Court Opinion

ID: 6022181
Source: CourtListenerOpinion
Date Created: 2022-01-13 11:56:34.976244+00
Date Added: 2024-06-11T08:50:49.953197
License: Public Domain

In an action to recover damages for personal injuries, the defendants Town of Oyster Bay and Landscapes Unlimited, Inc., separately appeal from an order of the Supreme Court, Nassau County (Dunne, J.), dated April 25, 1997, which denied their respective motions for summary judgment dismissing the complaint and all cross claims insofar as asserted against them.
Ordered that the order is reversed, on the law, with one bill of costs, the motions are granted, the complaint and all cross claims insofar as asserted against the appellants are dismissed, and the action against the remaining defendant is severed.

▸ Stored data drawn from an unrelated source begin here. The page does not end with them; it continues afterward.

(* ===== verification/Text.v ===== *)
(** Text as the configuration protocol reads and writes it: UTF-8, whitespace,
    unsigned integers, booleans, addresses. This is the part of Rust's standard
    library [device/api.rs] and [serialization.rs] rely on; a string is its
    bytes. [Sip.dec] prints an integer. *)

From Stdlib Require Import String.
From stdpp Require Import list.
From S2P Require Import Prelude Rand Packet Amnezia Sip.

Local Open Scope Z_scope.
Local Open Scope list_scope.

(** ** UTF-8 *)

Definition is_cont (b : Init.Byte.byte) : bool := byte_in 128 191 b.

(** [str::from_utf8]: no overlong form, no surrogate, nothing past U+10FFFF. *)
Fixpoint utf8_valid (s : bytes) : bool :=
  match s with
  | [] => true
  | b0 :: s =>
      if byte_in 0 127 b0 then utf8_valid s else
      match s with
      | [] => false
      | b1 :: s =>
          if byte_in 194 223 b0 then is_cont b1 && utf8_valid s else
          match s with
          | [] => false
          | b2 :: s =>
              if byte_in 224 239 b0 then
                byte_in (if byte.unsigned b0 =? 224 then 160 else 128) (if byte.unsigned b0 =? 237 then 159 else 191) b1 && is_cont b2 && utf8_valid s
              else
              match s with
              | [] => false
              | b3 :: s =>
                  byte_in 240 244 b0 &&
                  byte_in (if byte.unsigned b0 =? 240 then 144 else 128) (if byte.unsigned b0 =? 244 then 143 else 191) b1 &&
                  is_cont b2 && is_cont b3 && utf8_valid s
              end
          end
      end
  end.

(** [str::is_char_boundary] *)
Definition is_char_boundary (s : bytes) (i : Z) : bool :=
  (i =? 0) || (i =? len s) || match s !! Z.to_nat i with Some b => negb (is_cont b) | None => false end.

(** [String::pop]: the last character, with its continuation bytes. *)
Fixpoint drop_char (r : bytes) : bytes :=
  match r with [] => [] | b :: r => if is_cont b then drop_char r else r end.
Definition pop (s : bytes) : bytes := rev (drop_char (rev s)).

(** ** Whitespace *)

(** The encodings of the characters with the property White_Space. *)
Definition SPACES : list bytes :=
  map (map byte.of_Z) ([[9]; [10]; [11]; [12]; [13]; [32]; [194; 133]; [194; 160]; [225; 154; 128]] ++
    map (fun c => [226; 128; c]) [128; 129; 130; 131; 132; 133; 134; 135; 136; 137; 138; 168; 169; 175] ++ [[226; 129; 159]; [227; 128; 128]]).

Definition strip_prefix (p s : bytes) : option bytes := if bool_decide (ztake (len p) s = p) then Some (zdrop (len p) s) else None.
Fixpoint strip_any (ps : list bytes) (s : bytes) : option bytes :=
  match ps with [] => None | p :: ps => match strip_prefix p s with Some s => Some s | None => strip_any ps s end end.
Fixpoint strip_all (fuel : nat) (ps : list bytes) (s : bytes) : bytes :=
  match fuel with
  | O => s
  | S fuel => match strip_any ps s with Some s => strip_all fuel ps s | None => s end
  end.
Definition trim_start (s : bytes) : bytes := strip_all (List.length s) SPACES s.
Definition trim_end (s : bytes) : bytes := rev (strip_all (List.length s) (map (@rev _) SPACES) (rev s)).
Definition trim (s : bytes) : bytes := trim_end (trim_start s).

(** ** Splitting *)

(** [split_once], and [splitn(2, c)] when it gives two parts. *)
Fixpoint split_once (c : Init.Byte.byte) (s : bytes) : option (bytes * bytes) :=
  match s with
  | [] => None
  | b :: s => if Byte.eqb b c then Some ([], s) else match split_once c s with Some (l, r) => Some (b :: l, r) | None => None end
  end.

The plaintiff, Mary Carracino, was injured while playing in a tournament at the Town of Oyster Bay golf course. According to the plaintiff, she was walking on the “walkoff area” adjacent to the eighth green when the ground “gave way” and her left foot “went down * * * [u]p to the ankle”. She admitted that she did not know what caused her to fall and that she observed no holes or dirt shifting beneath her as she was falling. Further, the plaintiff acknowledged that the ground was “muddy and wet” at the site of the accident and that as a result of the fall, she had mud “all over” the left side of her body.
There is no evidence in the record to support the plaintiff’s claim that the conditions which caused her injury constituted a latent defect. The record rather demonstrates that the injuryproducing condition, mud, was not concealed and that the plaintiff was fully aware of its existence prior to her voluntary participation in the game (see, Reilly v Long Is. Jr. Soccer League, 216 AD2d 281; see also, Morgan v State of New York, 90 NY2d 471, 483). The plaintiff, who had played on the course some 50 times previously and who had completed eight holes of the game on the day of the occurrence, testified that it had rained all day long on the previous day and that certain areas of the golf course were wet during her participation in the tournament. Since the plaintiff voluntarily assumed the risk *502that her feet might sink in mud on the golf course while participating in the game, the doctrine of assumption of risk warrants the granting of summary judgment to the appellants (see, Morgan v State of New York, supra, at 486; Greenberg v North Shore Cent. School Dish, 209 AD2d 669).
O’Brien, J. P., Ritter, Thompson, Friedmann and Goldstein, JJ., concur.